Jefferson had a modest acting career, having appeared in the pilot for "Airwolf" as the captain of the U.S.S. Enterprise (the aircraft carrier, not the starship). He was also in the pilot for the hit series "Knight Rider." Before "Battlestar," Jefferson appeared in several Emmy-nominated miniseries, such as "Rich Man, Poor Man" and the 1974 TV movie "The Law" starring Judd Hirsch. Later, Jefferson appeared in two films, the 1995 Oscar-nominated hit "Apollo 13" and the virus blockbuster "Outbreak."

Incidentally, "Outbreak" was directed by Wolfgang Petersen, the director of "The NeverEnding Story." One likes to think that Jefferson and Hathway traded stories about their old boss. 

Terry Carter (Colonel Tigh)

As mentioned above, actor Terry Carter was up for the role of Boomer before his skating injury, but he was given the role of Colonel Tigh instead. Colonel Tigh was the executive officer on board the Galactica and was the friend and confidant of Colonel Adama (played by the late Lorne Greene). He was the stricter and more pragmatic of the commanding officers and lent an air of authority to the ship. In December of 2023, Carter will turn 95. 

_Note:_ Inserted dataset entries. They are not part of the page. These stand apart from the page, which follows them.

(** Removes one leading StrWhiteSpaceChar, if there is one. *)
Definition strip_ws1 (s : string) : option string :=
  match s with
  | String c1 r1 =>
      let b1 := byte_of c1 in
      if ((9 <=? b1) && (b1 <=? 13) || (b1 =? 32))%N then Some r1
      else
        match r1 with
        | String c2 r2 =>
            let b2 := byte_of c2 in
            (* U+00A0 *)
            if ((b1 =? 194) && (b2 =? 160))%N then Some r2
            else
              match r2 with
              | String c3 r3 =>
                  let b3 := byte_of c3 in
                  if (* U+1680 *)
                     ((b1 =? 225) && (b2 =? 154) && (b3 =? 128)
                      (* U+2000 .. U+200A, U+2028, U+2029, U+202F *)
                      || (b1 =? 226) && (b2 =? 128)
                         && ((128 <=? b3) && (b3 <=? 138)
                             || (b3 =? 168) || (b3 =? 169) || (b3 =? 175))
                      (* U+205F *)
                      || (b1 =? 226) && (b2 =? 129) && (b3 =? 159)
                      (* U+3000 *)
                      || (b1 =? 227) && (b2 =? 128) && (b3 =? 128)
                      (* U+FEFF *)
                      || (b1 =? 239) && (b2 =? 187) && (b3 =? 191))%N
                  then Some r3
                  else None
              | EmptyString => None
              end
        | EmptyString => None
        end
  | EmptyString => None
  end.

(** Removes the leading run of white space; the fuel is the length of the
    string, which bounds the number of characters removed. *)
Fixpoint skip_ws_fuel (fuel : nat) (s : string) : string :=
  match fuel with
  | O => s
  | S fuel' =>
      match strip_ws1 s with
      | Some r => skip_ws_fuel fuel' r
      | None => s
      end
  end.

Definition skip_ws (s : string) : string := skip_ws_fuel (String.length s) s.

Definition is_digit (c : ascii) : bool :=
  let b := byte_of c in ((48 <=? b) && (b <=? 57))%N.

Definition is_bin_digit (c : ascii) : bool :=
  let b := byte_of c in ((b =? 48) || (b =? 49))%N.

Definition is_oct_digit (c : ascii) : bool :=
  let b := byte_of c in ((48 <=? b) && (b <=? 55))%N.

Definition is_hex_digit (c : ascii) : bool :=
  let b := byte_of c in
  ((48 <=? b) && (b <=? 57) || (65 <=? b) && (b <=? 70)
   || (97 <=? b) && (b <=? 102))%N.

Fixpoint skip_while (p : ascii -> bool) (s : string) : string :=
  match s with
  | String c r => if p c then skip_while p r else s
  | EmptyString => s
  end.

Definition leading (p : ascii -> bool) (s : string) : bool :=
  match s with
  | String c _ => p c
  | EmptyString => false
  end.

(** One or more digits of the given class; the rest of the input. *)
Definition digits1 (p : ascii -> bool) (s : string) : option string :=
  if leading p s then Some (skip_while p s) else None.

(** ExponentPart, if one follows. *)
Definition skip_exponent (s : string) : string :=
  match s with
  | String c r =>
      if (Ascii.eqb c "e" || Ascii.eqb c "E")%char then
        let r' :=
          match r with
          | String sg t =>
              if (Ascii.eqb sg "+" || Ascii.eqb sg "-")%char then t else r
          | EmptyString => r
          end in
        match digits1 is_digit r' with
        | Some rest => rest
        | None => s
        end
      else s
  | EmptyString => s
  end.

(** StrUnsignedDecimalLiteral: the rest of the input after the longest
    literal, or [None] when no literal starts here. *)
Definition unsigned_decimal (s : string) : option string :=
  if startsWith s "Infinity" then
    Some (String.substring 8 (String.length s - 8) s)
  else
    match digits1 is_digit s with
    | Some r =>
        match r with
        | String "."%char r' => Some (skip_exponent (skip_while is_digit r'))
        | _ => Some (skip_exponent r)
        end
    | None =>
        match s with
        | String "."%char r =>
            match digits1 is_digit r with
            | Some r' => Some (skip_exponent r')
            | None => None
            end
        | _ => None
        end
    end.

(** StrDecimalLiteral: an optional sign and an unsigned literal. *)
Definition decimal (s : string) : option string :=
  match s with
  | String c r =>
      if (Ascii.eqb c "+" || Ascii.eqb c "-")%char then unsigned_decimal r
      else unsigned_decimal s
  | EmptyString => None
  end.

(** NonDecimalIntegerLiteral: [0b], [0o] or [0x] and digits of that base. *)
Definition non_decimal (s : string) : option string :=
  match s with
  | String "0"%char (String c r) =>
      if (Ascii.eqb c "b" || Ascii.eqb c "B")%char then digits1 is_bin_digit r
      else if (Ascii.eqb c "o" || Ascii.eqb c "O")%char then digits1 is_oct_digit r
      else if (Ascii.eqb c "x" || Ascii.eqb c "X")%char then digits1 is_hex_digit r
      else None
  | _ => None
  end.

Definition only_ws (s : string) : bool :=
  match skip_ws s with
  | EmptyString => true
  | _ => false
  end.

(** The whole of [t] is one literal of the given class, up to trailing
    white space. *)
Definition literal (parse : string -> option string) (t : string) : bool :=
  match parse t with
  | Some rest => only_ws rest
  | None => false
  end.

(** [isNaN(Number(s))]: white space alone converts to [0]; otherwise the
    trimmed string has to be exactly one numeric literal. *)
Definition isNaN_Number (s : string) : bool :=
  match skip_ws s with
  | EmptyString => false
  | t => negb (literal non_decimal t || literal decimal t)
  end.

(** [Number.MAX_SAFE_INTEGER], [2^53 - 1].  A number is a double: every
    integer up to this bound is one, and on integers within it [x--],
    [x % n] and [Math.floor(x / 26)] give the integer results ([x / 26] is
    rounded to a double before [Math.floor], but the quotient is below
    [2^49], where doubles are at most [1/16] apart, and lies [1/26] or more
    under the next integer, so that it is not rounded up to it).  From
    [2^53] on [x--] is rounded to a neighbouring double. *)
Definition MAX_SAFE_INTEGER : Z := 2 ^ 53 - 1.

(** [for (let i = lo; i <= hi; i++)]: the values [i] takes. *)
Definition for_range (lo hi : Z) : list Z :=
  map (fun k => lo + Z.of_nat k) (seq 0 (Z.to_nat (hi - lo + 1))).

End Js.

Carter began his acting career on Broadway, appearing in multiple Broadway and Off-Broadway productions before landing a long-time gig as a radio newscaster in the 1960s. He would switch back and forth between acting and hosting documentaries and instructional programs for PBS. He appeared in "Benji" and "Foxy Brown," but also in "The Katherine Dunham Technique" and "JazzMasters." He was a regular character on the 1970s series "McCloud." Most recently, he appeared in the 2007 series "Hotel Caesar." 

His authority wasn't just a note he could play in a fictional TV series. Carter was a legitimate authority. 

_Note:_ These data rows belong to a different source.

Lemma length_bit_wave (b : bool) : (1 <= length (bit_wave b))%nat.
Proof. by destruct b; vm_compute; lia. Qed.

Lemma wave_cons (b : bool) (bits : list bool) :
  wave (b :: bits) = bit_wave b ++ wave bits.
Proof. done. Qed.

Lemma wave_app (bits1 bits2 : list bool) :
  wave (bits1 ++ bits2) = wave bits1 ++ wave bits2.
Proof. unfold wave. by rewrite map_app, concat_app. Qed.

Lemma signal_run (c : nat) (s : machine) (b : bool) off cells :
  (1 <= c <= 255)%nat ->
  sending_bits s 1 (one_of b) (Z.of_nat c) (half_bit_ticks (one_of b)) off cells LOW ->
  signal (length (wave (replicate c b))) s = wave (replicate c b)
  /\ sending_bits (exec (timer_ticks (length (wave (replicate c b)) - 1)) s)
       0 (one_of b) 1 1 off cells HIGH.
Proof.
  revert s. induction c as [|[|c] IH]; intros s Hc H; [lia| |].
  - replace (wave (replicate 1 b)) with (bit_wave b)
      by (unfold wave; cbn [replicate map concat]; by rewrite app_nil_r).
    by apply signal_bit.
  - change (replicate (S (S c)) b) with (b :: replicate (S c) b).
    rewrite wave_cons, length_app.
    pose proof (length_bit_wave b) as Hb.
    destruct (signal_bit s b _ _ _ H) as [Hsig1 Hst1].
    apply tick_next_bit in Hst1; [|lia].
    rewrite <- exec_timer_ticks_S in Hst1 by lia.
    replace (Z.of_nat (S (S c)) - 1) with (Z.of_nat (S c)) in Hst1 by lia.
    destruct (IH _ ltac:(lia) Hst1) as [Hsig2 Hst2].
    assert (1 <= length (wave (replicate (S c) b)))%nat as Hw.
    { change (replicate (S c) b) with (b :: replicate c b).
      rewrite wave_cons, length_app. lia. }
    split.
    + by rewrite signal_app, Hsig1, Hsig2.
    + replace (length (bit_wave b) + length (wave (replicate (S c) b)) - 1)%nat
        with (length (bit_wave b) + (length (wave (replicate (S c) b)) - 1))%nat
        by lia.
      by rewrite timer_ticks_app.
Qed.

Lemma one_of_negb (b : bool) : lnot_byte (one_of b) = one_of (negb b).
Proof. by destruct b. Qed.

Lemma signal_cells (body : list Z) : forall (s : machine) (b : bool) c rest off cells,
  Forall (fun c => 1 <= c <= 255) body ->
  body = c :: rest ->
  (forall i v, rest !! i = Some v -> cells !! (off + i)%nat = Some v) ->
  sending_bits s 1 (one_of b) c (half_bit_ticks (one_of b)) off cells LOW ->
  signal (length (wave (expand b body))) s = wave (expand b body).
Proof.
  induction body as [|c0 body IH]; intros s b c rest off cells Hall Hbody Hrest H;
    [done|].
  injection Hbody as -> ->.
  apply Forall_cons in Hall as [Hc Hall].
  cbn [expand]. rewrite wave_app, length_app.
  assert (1 <= Z.to_nat c <= 255)%nat as Hcn by lia.
  replace c with (Z.of_nat (Z.to_nat c)) in H by lia.
  destruct (signal_run _ s b _ _ Hcn H) as [Hsig1 Hst1].
  rewrite signal_app, Hsig1. f_equal.
  destruct rest as [|c2 rest]; [done|].
  assert (1 <= length (wave (replicate (Z.to_nat c) b)))%nat as Hw.
  { destruct (Z.to_nat c) as [|n] eqn:E; [lia|].
    cbn [replicate]. rewrite wave_cons, length_app.
    pose proof (length_bit_wave b). lia. }
  apply (tick_next_run _ _ _ _ _ c2) in Hst1.
  - rewrite <- exec_timer_ticks_S in Hst1 by lia.
    rewrite one_of_negb in Hst1.
    eapply IH; [done|done| |exact Hst1].
    intros i v Hi. replace (S off + i)%nat with (off + S i)%nat by lia.
    by apply Hrest.
  - replace off with (off + 0)%nat by lia. by apply Hrest.
  - by apply Forall_cons in Hall as [? _].
Qed.

(** ** The signal generator interrupt *)

(* retire_current touches only the transmission buffers *)
Lemma retire_current_frame (s : machine) :
  exec retire_current s
  = set_circular_buffer (circular_buffer (exec retire_current s)) s.
Proof.
  unfold retire_current. msimpl.
  destruct (negb _ && _).
  - msimpl. destruct (_ =? 0); msimpl; by destruct s.
  - msimpl. by destruct s.
Qed.

Lemma retire_current_next (s : machine) (i : nat) :
  tb_next (buffer i (exec retire_current s)) = tb_next (buffer i s).
Proof.
  unfold retire_current. msimpl.
  destruct (negb _ && _); msimpl; [|done].
  destruct (_ =? 0); msimpl; unfold buffer; cbn [circular_buffer set_circular_buffer];
    rewrite ?list_lookup_total_alter; repeat case_decide; destruct_and?; by subst.
Qed.

Lemma retire_current_other (s : machine) (i : nat) :
  i <> current (m_isr s) ->
  buffer i (exec retire_current s) = buffer i s.
Proof.
  intros Hi. unfold retire_current. msimpl.
  destruct (negb _ && _); msimpl; [|done].
  destruct (_ =? 0); msimpl; unfold buffer; cbn [circular_buffer set_circular_buffer];
    rewrite ?list_lookup_total_alter_ne; done.
Qed.

Lemma select_bit_string_spec (s : machine) :
  let nxt := current (m_isr s) in
  let b := buffer nxt s in
  exec select_bit_string s
  = set_circular_buffer (selected_buffers nxt b (circular_buffer s))
      (set_isr (set_bit_string (BitPointer (selected_source nxt b) 0) (m_isr s)) s).
Proof.
  intros nxt b. unfold select_bit_string, selected_source, selected_buffers. msimpl.
  fold nxt. fold b.
  destruct (tb_state b =? TBS_RUN); msimpl; [by destruct s|].
  destruct (tb_state b =? TBS_RELOAD); msimpl; [by destruct s|].
  destruct (tb_state b =? TBS_LOAD); msimpl; by destruct s.
Qed.

Lemma next_buffer_spec (s : machine) :
  let s1 := exec retire_current s in
  let nxt := tb_next (buffer (current (m_isr s)) s) in
  let b := buffer nxt s1 in
  let buffers := selected_buffers nxt b (circular_buffer s1) in
  let src := selected_source nxt b in
  exec next_buffer s
  = set_circular_buffer buffers
      (set_isr
         (IsrState nxt (output_pin (m_isr s)) (side (m_isr s)) (remaining (m_isr s))
            TICKS_FOR_ONE 1 (read_bit_string (BitPointer src 0) buffers)
            (BitPointer src 1) (to_int (statistic_packets (m_isr s) + 1)))
         s).
Proof.
  intros s1 nxt b buffers src. unfold next_buffer.
  rewrite exec_bind. fold s1.
  assert (Hs1 : s1 = set_circular_buffer (circular_buffer s1) s)
    by apply retire_current_frame.
  assert (Hnxt : tb_next (buffer (current (m_isr s1)) s1) = nxt).
  { rewrite Hs1 at 1. cbn [m_isr set_circular_buffer]. apply retire_current_next. }
  msimpl. rewrite Hnxt.
  rewrite select_bit_string_spec.
  cbn [m_isr set_isr set_current current set_statistic_packets set_circular_buffer
       circular_buffer].
  unfold buffer at 1 2. cbn [circular_buffer set_isr set_circular_buffer].
  fold (buffer nxt s1). fold b. fold buffers. fold src.
  unfold fetch_left. msimpl.
  cbn [m_isr set_isr set_circular_buffer circular_buffer bit_string set_bit_string
       set_reload set_one set_left advance bp_source bp_offset].
  rewrite Hs1. by destruct s as [? ? ? [] ? ? ? ? ? ? ? ?].
Qed.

Carter won an Emmy in 1985 for his series "K*I*D*S," a series devoted to promoting racial understanding, produced by his own production company, Meta/4 Productions. 

Maren Jensen (2nd Lieutenant Athena)

2nd Lieutenant Athena was the sister of Apollo (the late Richard Hatch) and the daughter of Adama. She oversaw a scanner on the Galactica. She was played by actress and model Maren Jensen, who just turned 67. 

Jensen didn't have a massively prolific acting career, having shown up only in single episodes of "The Love Boat," "Fantasy Island," and "The Hardy Boys/Nancy Drew Mysteries." She also appeared in the thriller "Beyond the Reef" and Wes Craven's 1981 horror film "Deadly Blessing." After that, she retired from acting, having contracted Epstein-Barr Virus.

Jensen would go on to create her own cosmetics line, Stila Cosmetics, which is currently available at Sephora. Just a few years ago, with her business partner Laura Shoemaker, she founded the protein bar company Glow Beauty Fuel. She appeared in 21 episodes of the series.

Laurette Spang (Cassiopeia)

Cassiopeia, played by Lauren Spang, was a medtech on board the Battlestar Galactica and, over the course of the series, pursued a romantic relationship with Starbuck. Cassiopeia used to work as a "socialator," which was sci-fi speak for a sex worker. She carried no stigma, though, and was eventually treated with respect. 

Laura Spang became Laura Spang-McCook in 1980. Spang-McCook began her acting career in 1972, having been spotted by a talent scout at Universal Studios. She, like many of her co-stars, worked hard on the contemporary TV circuit, and she appeared in several episodes of "Emergency!," as well as "Happy Days," "Charlie's Angels," "The Love Boat," and the TV movie "Sarah T.: Portrait of a Teenage Alcoholic." She appeared in one feature film (not counting the "Battlestar" features), the disaster flick "Airport 1975." 

Evidently, Cassiopeia's profession as a sex worker made ABC's executives a little antsy, and the showrunners had to change per profession to a medtech in response.

Spang-McCook retired from acting in 1984. She turned 72 this year.